Its merits do not depend on a statistical headcount of how many leading children's hospitals outside this island have or do not have co-location. Many of those were established and/or built many decades ago so they should not be cited (on this issue) in this debate.

The argument for co-location is based on common sense. Many conditions to which the infant is subject can now be identified and addressed before birth. But some require treatment or procedures after birth -- and these should be available immediately after birth.

Some conditions continue well into childhood, adolescence or adulthood. Hence it makes the plainest of common sense that care should be seamless and available on the same overall campus. The clinical personnel to whom the child is transferred should be in touch with each other from the start.

Access to the medical records should also be seamless and easy, with all the latest information technology.

Dr Finn Breathnach has been one of the saner voices in this debate for some years but his view is not entirely helpful on the issue of co-location. If we are going to get this right at long last, co-location is essential.

I have never made any secret of my partisanship with regard to Tallaght but if it can be shown that there is a better solution -- in the interests of children -- I will accept it.

Not only does Tallaght have space on its own campus but it has a promise of more land from South Dublin County Council. Directly opposite the gate of the hospital are acres of multi-storey Nama buildings, which are lying empty and will rot away.

They could be converted for some of those ancillary buildings, which do not need to be custom-built for paediatric care. The Luas runs beside the hospital, connecting with Heuston and Connolly mainline rail. There is a bus terminal in the Square. Access to the M7 and M50 is minutes away.

There is already an existing children's hospital on the campus (working very successfully within the broad gambit of the adult hospital).

Current plans envisage the re-location of the Coombe Maternity Hospital on the site. There have, in the past, been exploratory talks between Crumlin and Tallaght. In any case, many of the paediatric clinical staff work in all three existing hospitals.

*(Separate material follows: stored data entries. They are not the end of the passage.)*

(** * Account scheduling and resilient request execution

    A shallow embedding of [src/accounts.ts] (account selection and the three
    recording helpers) and of the endpoint/retry loop of [generateImage]
    ([src/api.ts]), together with the properties the specification states
    about them.

    Conventions of the embedding:
    - timestamps and durations are integer milliseconds, modelled as [Z];
    - [remainingFraction] is a finite JavaScript number, modelled as an exact
      rational [Q]; the only operation the code applies to it is [<=];
    - an optional field [f?: T] is an [option T]; JavaScript truthiness of an
      optional number ([x || 0], [x && ...]) is written out: both [undefined]
      and [0] are falsy;
    - [Date.now()] is read as one value [clock] for the duration of a
      (synchronous) call. *)

From Stdlib Require Import ZArith QArith Lia.
From stdpp Require Import base option list strings pretty.

Local Close Scope Q_scope.
Local Open Scope Z_scope.

(** ** JavaScript helpers *)

(** [x || d] for an optional number [x]: [undefined] and [0] are falsy. *)
Definition js_or (x : option Z) (d : Z) : Z :=
  match x with
  | Some v => if v =? 0 then d else v
  | None => d
  end.

(** [Array.prototype.sort(compareFn)]: a stable sort; [compareFn a b < 0]
    puts [a] first, and elements that compare equal keep their order. *)
Fixpoint sort_insert {A} (compareFn : A → A → Z) (x : A) (l : list A) : list A :=
  match l with
  | [] => [x]
  | y :: l' =>
      if compareFn x y <=? 0 then x :: y :: l'
      else y :: sort_insert compareFn x l'
  end.

Fixpoint js_sort {A} (compareFn : A → A → Z) (l : list A) : list A :=
  match l with
  | [] => []
  | x :: l' => sort_insert compareFn x (js_sort compareFn l')
  end.

(** ** types.ts *)

Record CachedImageQuota := {
  remainingFraction : Q;
  resetTime : option string;
  updatedAt : Z;
}.

Record Account := {
  email : string;
  refreshToken : string;
  accessToken : option string;
  projectId : option string;
  managedProjectId : option string;
  lastUsed : option Z;
  rateLimitedUntil : option Z;
  cachedImageQuota : option CachedImageQuota;
}.

Record AccountsConfig := {
  accounts : list Account;
}.

(** ** constants.ts *)

Definition SOFT_QUOTA_THRESHOLD : Q := (1 # 10)%Q.
Definition QUOTA_CACHE_TTL_MS : Z := 5 * 60 * 1000.
Definition CAPACITY_RETRY_COUNT : nat := 3.
Definition CAPACITY_RETRY_BASE_DELAY_MS : Z := 3000.
Definition IMAGE_GENERATION_TIMEOUT_MS : Z := 120000.
Definition CLOUDCODE_FALLBACK_URLS : list string :=
  [ "https://daily-cloudcode-pa.googleapis.com";
    "https://daily-cloudcode-pa.sandbox.googleapis.com";
    "https://cloudcode-pa.googleapis.com" ]%string.

(** ** accounts.ts *)

Definition MAX_RETRIES : nat := 3.
Definition RATE_LIMIT_COOLDOWN_MS : Z := 5 * 60 * 1000.

(** Field assignments on an account object. *)
Definition set_lastUsed (v : Z) (a : Account) : Account :=
  {| email := email a; refreshToken := refreshToken a;
     accessToken := accessToken a; projectId := projectId a;
     managedProjectId := managedProjectId a;
     lastUsed := Some v;
     rateLimitedUntil := rateLimitedUntil a;
     cachedImageQuota := cachedImageQuota a |}.

Definition set_rateLimitedUntil (v : Z) (a : Account) : Account :=
  {| email := email a; refreshToken := refreshToken a;
     accessToken := accessToken a; projectId := projectId a;
     managedProjectId := managedProjectId a;
     lastUsed := lastUsed a;
     rateLimitedUntil := Some v;
     cachedImageQuota := cachedImageQuota a |}.

Definition set_cachedImageQuota (q : CachedImageQuota) (a : Account) : Account :=
  {| email := email a; refreshToken := refreshToken a;
     accessToken := accessToken a; projectId := projectId a;
     managedProjectId := managedProjectId a;
     lastUsed := lastUsed a;
     rateLimitedUntil := rateLimitedUntil a;
     cachedImageQuota := Some q |}.

(** [isSoftQuotaExceeded(account)]; [clock] is the value of [Date.now()]. *)
Definition isSoftQuotaExceeded (clock : Z) (account : Account) : bool :=
  match cachedImageQuota account with
  | None => false
  | Some quota =>
      if clock - updatedAt quota >? QUOTA_CACHE_TTL_MS then false
      else Qle_bool (remainingFraction quota) SOFT_QUOTA_THRESHOLD
  end.

(** [a.rateLimitedUntil && a.rateLimitedUntil > now] *)
Definition rateLimitActive (now : Z) (a : Account) : bool :=
  match rateLimitedUntil a with
  | None => false
  | Some t => if t =? 0 then false else t >? now
  end.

One of the issues arising out of the current proposals for the national paediatric hospital is the northside-southside problem. The RKW consultancy was explicitly precluded from expressing any opinion whatsoever on the Mater site, or indeed the geographical configuration of the national paediatric hospital facilities.

But RKW nevertheless managed to sneak in an opinion of its own, that the single first aid/triage ambulatory unit proposed to be built at a cost of €30m -- beside the closed-down Tallaght children's hospital, opened within the last 15 years -- would not be sufficient to meet the demands of the southside -- and south of the country -- for elementary hospital care.

The current proposal was made at a time when money was no problem and when massive capital expenditure was envisaged for Dublin's traffic engineering. We live in different times. But, as any ambulance person will tell you, time is of the essence in A&E cases.

There is therefore a need for serious hospital facilities for children on both sides of the gravely traffic-wise challenged city. So why not indeed rebuild Temple Street on the Mater site as part of a single institution but with the main centre at Tallaght?

Can we set aside vested interests, turf-wars, trophy-hunting, electoral populism and consider the problem as if we were clinical -- and, above all, mature -- adults?